Le régime actuel est discriminatoire et périlleux pour les avocats. Le bâtonnier doit être présent à tous les stades de la procédure d’intervention auprès du banquier.

Les réformes relatives à la profession d’avocat et tendant au renforcement du secret professionnel doivent être effectives. Plus que jamais, il est urgent de ne plus cantonner les revendications des avocats au seul exercice rituélique de la décoration institutionnelle du sapin de Noël par cette insupportable autocongratulation en se gargarisant de mots et de victoires académiques dénuées de sens en pratique.

Force est de constater qu’au cours de ces quinze dernières années, le regard de l’autorité judiciaire sur les sommes perçues par les avocats n’a pas changé. La profession d’avocat a échoué dans la restauration de son image ternie par la suspicion. Le paiement de l’honoraire n’est pas le lieu du blanchiment de l’infraction reprochée au justiciable dont l’avocat a charge de défense.

L’avocat est plus que jamais en risque de mort économique par la saisie de son compte bancaire. En risque de mort professionnelle par le prononcé d’une peine principale ou complémentaire de cinq années d’interdiction d’exercer la profession par le tribunal correctionnel qui peut l’assortir de l’exécution provisoire par provision aux termes de l’article 471 et de l’article 131-6-11° du code pénal. La mort professionnelle de l’avocat est au pouvoir de l’autorité judiciaire qui par cette peine vide la justice disciplinaire ordinale de tout son sens. Et la réciproque n’est pas vraie.

Les mots du président Olivier Leurent revêtent alors une force particulière lorsque s’adressant aux magistrats, il insiste sur leur devoir d’humanité : « C’est votre part d’humanité qui donnera du sens à vos décisions et qui apportera la meilleure réponse au déficit de confiance que traverse notre institution. »

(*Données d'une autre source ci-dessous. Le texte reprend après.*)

Definition scalars (name : string) (step : Z) (prefix : string)
    (scores : Metrics) : list add_scalars_call :=
  (λ item, {| main_tag := prefix +:+ "/" +:+ item.1;
              tag_scalar_dict := [(name, item.2)];
              global_step := step |}) <$> items scores.

(** X6: [report_to_tensorboard] writes all five scalars or none: when
    [compute] raises, the exception comes through and the writer is as
    before; otherwise the writer receives, in this order, the tags
    loss, acc, precision, recall and f_beta under the prefix.  On an
    object fresh from the constructor it always raises and writes
    nothing. *)
Theorem report_all_or_nothing (s : Stats) (h : gmap loc (list (list Z)))
    (writer : list add_scalars_call) (name : string) (step : Z)
    (prefix : string) :
  (∀ e, compute s h = Raise e ->
        report_to_tensorboard s h writer name step prefix
          = (writer, Raise e)) ∧
  (∀ scores, compute s h = Ok scores ->
        report_to_tensorboard s h writer name step prefix
          = (writer ++ scalars name step prefix scores, Ok ()) ∧
        main_tag <$> scalars name step prefix scores
          = (λ m, prefix +:+ "/" +:+ m)
              <$> ["loss"; "acc"; "precision"; "recall"; "f_beta"]) ∧
  (∀ nb l0 p lb beta avg pad ign,
        __init__ nb l0 p lb beta avg pad ign = Ok s ->
        ∃ e, report_to_tensorboard s h writer name step prefix
             = (writer, Raise e)).
Proof.
  unfold report_to_tensorboard. split_and!.
  - by intros e ->.
  - intros scores ->. split; [|done].
    unfold scalars, items. simpl. by rewrite <- !app_assoc.
  - intros nb l0 p lb beta avg pad ign Hi.
    destruct (compute_zero_totals s h) as [e ->]; [|by exists e].
    unfold __init__ in Hi. destruct (ign && _); [done|]. by injection Hi as <-.
Qed.

(** X17: [update_step] touches no list but the two buffers of its own
    object: an object built with lists of its own leaves the shared
    default lists, and every other list, as they were. *)
Theorem update_step_frame (s : Stats) (h : gmap loc (list (list Z)))
    (l : float) (yp yt : array) (k : loc) :
  k ≠ pred s -> k ≠ labels s ->
  (update_step s h l yp yt).1.2 !! k = h !! k.
Proof.
  intros Hp Hl.
  destruct (update_step s h l yp yt) as [[s' h'] [e|]] eqn:Hs; cbn [fst snd].
  - destruct (update_step_outcome _ _ _ _ _ _ _ _ Hs) as (_ & Hh & _).
    by rewrite Hh.
  - apply update_step_appends in Hs as (p & t & -> & _).
    unfold append_buf. by rewrite !lookup_alter_ne.
Qed.

End Facts.

(** *** Runs on the exact instance *)

#[local] Existing Instance exact_numeric.

(** [Stats(pad_token_id=0, ignore_padding=True)] *)
Definition masked_obj : @Stats exact_numeric :=
  {| num_batchs := 0; loss := 0; pred := default_pred;
     labels := default_labels; f_score_beta := 0; average := "weighted";
     ignore_padding := true; pad_token_id := Some 0;
     num_matches := 0; num_totals := 0 |}.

Il existe une inhérence de la défense pénale avec son lot de souffrances et l’extrême dureté de ses exigences éthiques. Il doit en être tenu compte à travers la présence du bâtonnier, protecteur des droits de la défense, protecteur du libre fonctionnement du cabinet d’avocat.

Les sommes d’argent logées sur un compte bancaire d’avocat constituent des honoraires qui, par définition, participent au sens étymologique du terme de la rémunération de… l’honneur de défendre. Honoré, rémunéré pour être avocat. L’honneur d’être avocat.

Honneur. Du latin honos, honoris, qui renvoie à honnête, à la probité, au devoir, à la vertu. Rien d’autre.